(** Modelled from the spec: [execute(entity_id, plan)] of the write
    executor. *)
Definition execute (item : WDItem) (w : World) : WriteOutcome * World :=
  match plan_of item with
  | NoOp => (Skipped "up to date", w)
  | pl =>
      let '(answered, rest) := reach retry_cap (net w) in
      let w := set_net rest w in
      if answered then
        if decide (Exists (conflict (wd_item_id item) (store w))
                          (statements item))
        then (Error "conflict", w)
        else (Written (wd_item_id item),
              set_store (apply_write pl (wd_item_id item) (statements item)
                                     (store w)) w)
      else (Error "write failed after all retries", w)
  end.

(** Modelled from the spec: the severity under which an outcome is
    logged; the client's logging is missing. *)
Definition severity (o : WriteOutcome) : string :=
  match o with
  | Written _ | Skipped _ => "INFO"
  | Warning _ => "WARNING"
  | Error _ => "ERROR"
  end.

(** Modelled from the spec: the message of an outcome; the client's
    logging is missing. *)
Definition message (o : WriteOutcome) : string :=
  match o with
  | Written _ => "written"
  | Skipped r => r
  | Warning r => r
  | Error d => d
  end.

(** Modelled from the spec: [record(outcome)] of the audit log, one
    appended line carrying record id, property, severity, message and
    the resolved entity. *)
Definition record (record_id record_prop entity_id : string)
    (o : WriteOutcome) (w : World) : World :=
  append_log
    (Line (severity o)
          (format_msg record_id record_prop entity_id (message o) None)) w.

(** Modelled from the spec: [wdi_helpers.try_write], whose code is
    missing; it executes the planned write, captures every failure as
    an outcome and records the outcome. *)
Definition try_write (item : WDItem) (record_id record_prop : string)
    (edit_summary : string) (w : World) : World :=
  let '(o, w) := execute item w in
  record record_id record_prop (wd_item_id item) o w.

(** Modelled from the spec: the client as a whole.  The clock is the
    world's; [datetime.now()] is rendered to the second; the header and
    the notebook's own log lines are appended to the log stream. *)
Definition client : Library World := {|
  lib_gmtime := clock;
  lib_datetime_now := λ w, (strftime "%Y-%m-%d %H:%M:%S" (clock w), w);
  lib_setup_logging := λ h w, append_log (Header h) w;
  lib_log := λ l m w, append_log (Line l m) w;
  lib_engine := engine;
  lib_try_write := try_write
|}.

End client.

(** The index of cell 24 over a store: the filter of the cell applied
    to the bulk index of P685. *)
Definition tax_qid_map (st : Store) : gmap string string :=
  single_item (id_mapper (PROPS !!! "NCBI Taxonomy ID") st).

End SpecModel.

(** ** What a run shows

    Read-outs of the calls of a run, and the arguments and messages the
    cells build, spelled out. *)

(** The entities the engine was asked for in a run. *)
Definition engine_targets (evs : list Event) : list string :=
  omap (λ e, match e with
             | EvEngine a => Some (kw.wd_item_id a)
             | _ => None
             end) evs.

════════════════════

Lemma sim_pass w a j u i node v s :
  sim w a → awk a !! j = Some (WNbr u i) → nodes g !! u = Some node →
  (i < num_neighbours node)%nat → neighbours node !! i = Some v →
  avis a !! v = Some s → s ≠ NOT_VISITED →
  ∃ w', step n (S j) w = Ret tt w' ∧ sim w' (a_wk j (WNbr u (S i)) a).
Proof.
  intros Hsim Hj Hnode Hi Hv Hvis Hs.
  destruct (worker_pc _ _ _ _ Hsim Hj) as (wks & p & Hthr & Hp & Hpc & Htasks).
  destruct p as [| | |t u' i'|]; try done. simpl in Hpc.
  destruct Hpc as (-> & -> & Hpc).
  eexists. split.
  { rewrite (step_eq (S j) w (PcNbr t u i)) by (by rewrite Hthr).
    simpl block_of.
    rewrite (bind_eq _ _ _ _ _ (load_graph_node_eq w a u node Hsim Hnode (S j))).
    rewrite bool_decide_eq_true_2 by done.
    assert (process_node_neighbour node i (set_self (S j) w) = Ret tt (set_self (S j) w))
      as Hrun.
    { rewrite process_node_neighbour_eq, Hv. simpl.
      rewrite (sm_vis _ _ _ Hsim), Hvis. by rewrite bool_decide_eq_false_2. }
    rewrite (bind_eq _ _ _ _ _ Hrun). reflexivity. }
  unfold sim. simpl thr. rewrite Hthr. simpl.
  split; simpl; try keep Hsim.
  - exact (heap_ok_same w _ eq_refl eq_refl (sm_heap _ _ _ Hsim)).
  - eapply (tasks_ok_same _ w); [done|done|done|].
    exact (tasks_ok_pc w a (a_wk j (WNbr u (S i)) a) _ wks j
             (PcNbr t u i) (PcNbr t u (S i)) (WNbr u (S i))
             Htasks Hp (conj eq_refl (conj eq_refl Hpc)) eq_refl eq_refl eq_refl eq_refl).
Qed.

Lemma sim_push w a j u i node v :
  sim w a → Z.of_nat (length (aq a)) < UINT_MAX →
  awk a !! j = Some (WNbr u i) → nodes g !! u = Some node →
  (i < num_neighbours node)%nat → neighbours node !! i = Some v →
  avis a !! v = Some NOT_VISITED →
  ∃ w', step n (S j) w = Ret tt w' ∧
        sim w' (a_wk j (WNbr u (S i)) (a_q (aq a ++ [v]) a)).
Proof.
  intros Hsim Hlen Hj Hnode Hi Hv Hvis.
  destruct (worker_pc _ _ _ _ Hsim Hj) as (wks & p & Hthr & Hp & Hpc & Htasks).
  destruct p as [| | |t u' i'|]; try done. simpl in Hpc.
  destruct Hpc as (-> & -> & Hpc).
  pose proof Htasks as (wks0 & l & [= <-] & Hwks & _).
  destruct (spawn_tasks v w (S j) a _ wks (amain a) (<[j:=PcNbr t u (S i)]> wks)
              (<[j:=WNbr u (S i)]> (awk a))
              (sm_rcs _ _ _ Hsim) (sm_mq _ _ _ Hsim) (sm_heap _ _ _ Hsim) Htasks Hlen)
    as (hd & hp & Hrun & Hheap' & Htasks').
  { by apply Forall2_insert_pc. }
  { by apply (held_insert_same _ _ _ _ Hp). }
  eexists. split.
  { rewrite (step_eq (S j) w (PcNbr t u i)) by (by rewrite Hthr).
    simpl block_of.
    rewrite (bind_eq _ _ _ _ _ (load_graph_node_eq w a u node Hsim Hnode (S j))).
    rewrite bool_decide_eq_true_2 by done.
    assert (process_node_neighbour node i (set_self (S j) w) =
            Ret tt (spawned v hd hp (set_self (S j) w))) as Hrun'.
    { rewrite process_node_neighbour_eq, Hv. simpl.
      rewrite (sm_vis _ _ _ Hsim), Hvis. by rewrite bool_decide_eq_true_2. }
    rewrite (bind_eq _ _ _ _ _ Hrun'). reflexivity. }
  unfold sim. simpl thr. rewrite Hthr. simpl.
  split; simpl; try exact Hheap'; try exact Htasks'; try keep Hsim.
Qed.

════════════════════

• [Exercise brief] Give only the number of lines above that hold the string "missing".

• [Response below] 3